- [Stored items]
(* ===== verification/Workload.v ===== *)
(** * The workload loader: [apps/tokamak/workload.h], [workload.cpp]

    A JSONL file, one request per line, sorted by arrival time.  The JSON
    library, the file system and the unspecified order [std::sort] gives to
    requests that arrive together are parameters. *)

From stdpp Require Import pretty.
From S2P Require Import Prelude Clock Double Request.

Record WorkloadRequest := mkWorkloadRequest {
  w_id : string;
  arrival_ms : double;
  w_prompt_token_ids : list Z;     (** [std::uint32_t] *)
  max_tokens : Z;                  (** [std::size_t] *)
  deadline_ms : double;
}.

(** What [nlohmann::json::parse] does: a value, its [parse_error], or another
    exception (a number too large for a double). *)
Inductive parse_result (json : Type) :=
  | Parsed (j : json)
  | ParseError
  | ParseThrows (what : string).
Arguments Parsed {json} j.
Arguments ParseError {json}.
Arguments ParseThrows {json} what.

(** The comparator of the sort. *)
Definition arrives_before (a b : WorkloadRequest) : bool := dltb (arrival_ms a) (arrival_ms b).

(** Sorted as [std::sort] promises: no later element is before an earlier one. *)
Definition sorted_by_arrival : list WorkloadRequest -> Prop :=
  StronglySorted (fun a b => arrives_before b a = false).

Section Loader.
(** The JSON library: parsing, and [obj.at(key).get<T>()], [None] when it throws
    (a missing key or a value of another type). *)
Context {json : Type} (parse : string -> parse_result json).
Context (get_string : string -> json -> option string).
Context (get_double : string -> json -> option double).
Context (get_u32s : string -> json -> option (list Z)).
Context (get_size : string -> json -> option Z).
(** The file system: the text of a file that opens. *)
Context (open_file : string -> option string).
(** [std::sort] with the comparator. *)
Context (std_sort : list WorkloadRequest -> list WorkloadRequest).

(** The fields of one object. *)
Definition read_fields (obj : json) : option WorkloadRequest :=
  id ← get_string "id" obj;
  arrival ← get_double "arrival_ms" obj;
  prompt ← get_u32s "prompt_token_ids" obj;
  max ← get_size "max_tokens" obj;
  deadline ← get_double "deadline_ms" obj;
  Some (mkWorkloadRequest id arrival prompt max deadline).

(** The body of the loop for one non-empty line. *)
Definition load_line (path : string) (line_number : N) (line : string)
  : outcome WorkloadRequest :=
  match parse line with
  | ParseThrows what => Throw what
  | ParseError =>
      Panic ("load_workload: malformed JSON on line " +:+ pretty line_number +:+ " of " +:+ path)
  | Parsed obj =>
      match read_fields obj with
      | Some req => Ok req
      | None => Panic ("load_workload: missing/wrong-typed field on line " +:+
                       pretty line_number +:+ " of " +:+ path)
      end
  end.

Fixpoint load_lines (path : string) (line_number : N) (lines : list string)
  : outcome (list WorkloadRequest) :=
  match lines with
  | [] => Ok []
  | line :: lines =>
      let line_number := (line_number + 1)%N in
      if bool_decide (line = "") then load_lines path line_number lines
      else
        req ← load_line path line_number line;
        requests ← load_lines path line_number lines;
        Ok (req :: requests)
  end.

Definition load_workload (path : string) : outcome (list WorkloadRequest) :=
  match open_file path with
  | None => Panic ("load_workload: could not open file: " +:+ path)
  | Some text =>
      requests ← load_lines path 0 (getlines text);
      Ok (std_sort requests)
  end.

(** ** Specification *)

(** The request a line stands for: none for a blank line. *)
Definition line_request (line : string) : option WorkloadRequest :=
  if bool_decide (line = "") then None
  else match parse line with Parsed obj => read_fields obj | _ => None end.

Definition good_line (line : string) : bool :=
  bool_decide (line = "") || match line_request line with Some _ => true | None => false end.

Lemma load_line_good path n line :
  good_line line = true ->
  line = "" /\ line_request line = None \/
  exists req, line <> "" /\ line_request line = Some req /\ load_line path n line = Ok req.
Proof.
  unfold good_line, line_request, load_line. case_bool_decide; [by left|]. simpl.
  destruct (parse line) as [obj| |what]; try done.
  destruct (read_fields obj) as [req|]; [|done]. intros _. right. by exists req.
Qed.

Lemma load_line_bad path n line :
  good_line line = false -> line <> "" /\ is_ok (load_line path n line) = false.
Proof.
  unfold good_line, line_request, load_line. case_bool_decide; [done|]. simpl.
  destruct (parse line) as [obj| |what]; try done. by destruct (read_fields obj).
Qed.

Lemma load_lines_good path n lines :
  Forall (fun line => good_line line = true) lines ->
  load_lines path n lines = Ok (omap line_request lines).
Proof.
  intros H. revert n. induction H as [|line lines Hl Hls IH]; intros n; [done|]. cbn.
  destruct (load_line_good path (n + 1) line Hl) as [[-> ->]|(req & Hne & -> & ->)].
  - rewrite bool_decide_true by done. apply IH.
  - rewrite bool_decide_false by done. cbn. by rewrite IH.
Qed.

Lemma load_lines_bad path n before line rest :
  Forall (fun line => good_line line = true) before -> good_line line = false ->
  load_lines path n (before ++ line :: rest) =
    match load_line path (n + N.of_nat (length before) + 1) line with
    | Ok _ => Ok [] | Panic m => Panic m | Throw m => Throw m
    | AssertFail m => AssertFail m | Undef m => Undef m
    end.
Proof.
  intros Hb Hbad. revert n. induction Hb as [|l before Hl Hls IH]; intros n.
  - destruct (load_line_bad path (n + 1) line Hbad) as [Hne Hnok]. simpl.
    rewrite bool_decide_false, N.add_0_r by done. by destruct (load_line path (n + 1) line).
  - destruct (load_line_bad path (n + N.of_nat (length (l :: before)) + 1) line Hbad) as [_ Hnok].
    replace (n + N.of_nat (length (l :: before)) + 1)%N with
      (n + 1 + N.of_nat (length before) + 1)%N in * by (simpl; lia).
    cbn -[N.of_nat].
    destruct (load_line_good path (n + 1) l Hl) as [[-> _]|(req & Hne & _ & ->)].
    + rewrite bool_decide_true by done. apply IH.
    + rewrite bool_decide_false by done. cbn -[N.of_nat]. rewrite IH.
      by destruct (load_line path (n + 1 + N.of_nat (length before) + 1) line).
Qed.

Hypothesis std_sort_sorts : forall l, Permutation (std_sort l) l /\ sorted_by_arrival (std_sort l).

(** C34. A well-formed workload file loads completely: one request per
    non-blank line, none invented or lost, in order of arrival. *)
Theorem load_workload_complete path text :
  open_file path = Some text ->
  Forall (fun line => good_line line = true) (getlines text) ->
  exists requests, load_workload path = Ok requests /\
    Permutation requests (omap line_request (getlines text)) /\ sorted_by_arrival requests.
Proof.
  intros Hopen Hgood. unfold load_workload. rewrite Hopen, load_lines_good by done. simpl.
  eexists. split; [done|]. apply std_sort_sorts.
Qed.

(** C35. A workload file that does not load never yields requests: a missing
    file and the first bad line stop the program, the latter by a panic that
    names its number (counted from one, blank lines included) or by an
    exception of the JSON library other than its [parse_error]. *)
Theorem load_workload_rejects path :
  (open_file path = None ->
     load_workload path = Panic ("load_workload: could not open file: " +:+ path)) /\
  (forall text before line rest, open_file path = Some text ->
     getlines text = before ++ line :: rest ->
     Forall (fun line => good_line line = true) before -> good_line line = false ->
     let n := pretty (N.of_nat (length before) + 1)%N in
     load_workload path =
       match parse line with
       | ParseThrows what => Throw what
       | ParseError => Panic ("load_workload: malformed JSON on line " +:+ n +:+ " of " +:+ path)
       | Parsed _ => Panic ("load_workload: missing/wrong-typed field on line " +:+
                            n +:+ " of " +:+ path)
       end).
Proof.
  split; [unfold load_workload; by intros ->|].
  intros text before line rest Hopen Hlines Hb Hbad n. unfold load_workload.
  rewrite Hopen, Hlines.
  rewrite (load_lines_bad path 0 before line rest Hb Hbad), N.add_0_l.
  destruct (load_line_bad path (N.of_nat (length before) + 1) line Hbad) as [_ Hnok].
  unfold load_line in *. destruct (parse line) as [obj| |what]; try done.
  by destruct (read_fields obj).
Qed.

End Loader.

(** ** A sorting function

    Stable merge sort by arrival time, NaN last: a concrete [std_sort]. *)

Definition arrival_le (a b : WorkloadRequest) : Prop := double_le (arrival_ms a) (arrival_ms b).

#[export] Instance arrival_le_dec : RelDecision arrival_le.
Proof. intros a b. unfold arrival_le. apply _. Defined.

#[export] Instance arrival_le_trans : Transitive arrival_le.
Proof. intros a b c. unfold arrival_le. apply transitivity. Qed.

#[export] Instance arrival_le_total : Total arrival_le.
Proof. intros a b. apply (total double_le). Qed.

Definition arrival_sort : list WorkloadRequest -> list WorkloadRequest := merge_sort arrival_le.

Lemma arrival_le_not_before a b : arrival_le a b -> arrives_before b a = false.
Proof.
  unfold arrival_le, arrives_before, double_le.
  destruct (arrival_ms a) as [x|[]|], (arrival_ms b) as [y|[]|]; simpl; try done; lia.
Qed.

Lemma StronglySorted_impl {A} (R1 R2 : A -> A -> Prop) (l : list A) :
  (forall a b, R1 a b -> R2 a b) -> StronglySorted R1 l -> StronglySorted R2 l.
Proof.
  intros H. induction 1 as [|a l Hs IH Ha]; constructor; [done|].
  eapply Forall_impl; [exact Ha|]. intros b. apply H.
Qed.

Lemma arrival_sort_sorts l :
  Permutation (arrival_sort l) l /\ sorted_by_arrival (arrival_sort l).
Proof.
  split; [apply merge_sort_Permutation|].
  eapply StronglySorted_impl; [apply arrival_le_not_before|].
  apply StronglySorted_merge_sort; apply _.
Qed.

(** ** Witnesses: a library that knows three lines *)

Definition request_a : WorkloadRequest := mkWorkloadRequest "a" (Finite (5 * one_units)) [1; 2] 2 (Finite (100 * one_units)).
Definition request_b : WorkloadRequest := mkWorkloadRequest "b" (Finite 0) [3] 1 (Finite (100 * one_units)).

Definition demo_parse (line : string) : parse_result (option WorkloadRequest) :=
  if bool_decide (line = "A") then Parsed (Some request_a)
  else if bool_decide (line = "B") then Parsed (Some request_b)
  else if bool_decide (line = "{}") then Parsed None else ParseError.

Definition demo_file (text : string) (path : string) : option string :=
  if bool_decide (path = "w.jsonl") then Some text else None.

Definition demo_string (_ : string) (r : option WorkloadRequest) : option string := w_id <$> r.
Definition demo_double (k : string) (r : option WorkloadRequest) : option double :=
  (fun r => if bool_decide (k = "arrival_ms") then arrival_ms r else deadline_ms r) <$> r.
Definition demo_u32s (_ : string) (r : option WorkloadRequest) : option (list Z) :=
  w_prompt_token_ids <$> r.
Definition demo_size (_ : string) (r : option WorkloadRequest) : option Z := max_tokens <$> r.

Definition demo_load (text : string) : string -> outcome (list WorkloadRequest) :=
  load_workload demo_parse demo_string demo_double demo_u32s demo_size (demo_file text) arrival_sort.

Definition two_lines : string := "A" +:+ String newline (String newline "B").

Lemma load_workload_complete_witness :
  exists requests, demo_load two_lines "w.jsonl" = Ok requests /\
    Permutation requests [request_a; request_b] /\ sorted_by_arrival requests.
Proof.
  destruct (load_workload_complete demo_parse demo_string demo_double demo_u32s demo_size
    (demo_file two_lines) arrival_sort arrival_sort_sorts "w.jsonl" two_lines)
    as (requests & E & Hp & Hs); [reflexivity|repeat constructor|].
  exists requests. exact (conj E (conj Hp Hs)).
Defined.

Lemma load_workload_rejects_witness :
  demo_load ("A" +:+ String newline "{") "w.jsonl" =
    Panic "load_workload: malformed JSON on line 2 of w.jsonl".
Proof.
  refine (proj2 (load_workload_rejects demo_parse demo_string demo_double demo_u32s demo_size
    (demo_file ("A" +:+ String newline "{")) arrival_sort "w.jsonl")
    ("A" +:+ String newline "{") ["A"] "{" [] eq_refl eq_refl _ eq_refl).
  repeat constructor.
Defined.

- [INSTRUCTIONS FOR THE TASK]
Starting at the line that has "load_lines path n lines" in the records above, restate word for word every line until the one that has "load_lines path n (before", and include that one as well.

- [PROBLEM SOLUTION]
  load_lines path n lines = Ok (omap line_request lines).
Proof.
  intros H. revert n. induction H as [|line lines Hl Hls IH]; intros n; [done|]. cbn.
  destruct (load_line_good path (n + 1) line Hl) as [[-> ->]|(req & Hne & -> & ->)].
  - rewrite bool_decide_true by done. apply IH.
  - rewrite bool_decide_false by done. cbn. by rewrite IH.
Qed.

Lemma load_lines_bad path n before line rest :
  Forall (fun line => good_line line = true) before -> good_line line = false ->
  load_lines path n (before ++ line :: rest) =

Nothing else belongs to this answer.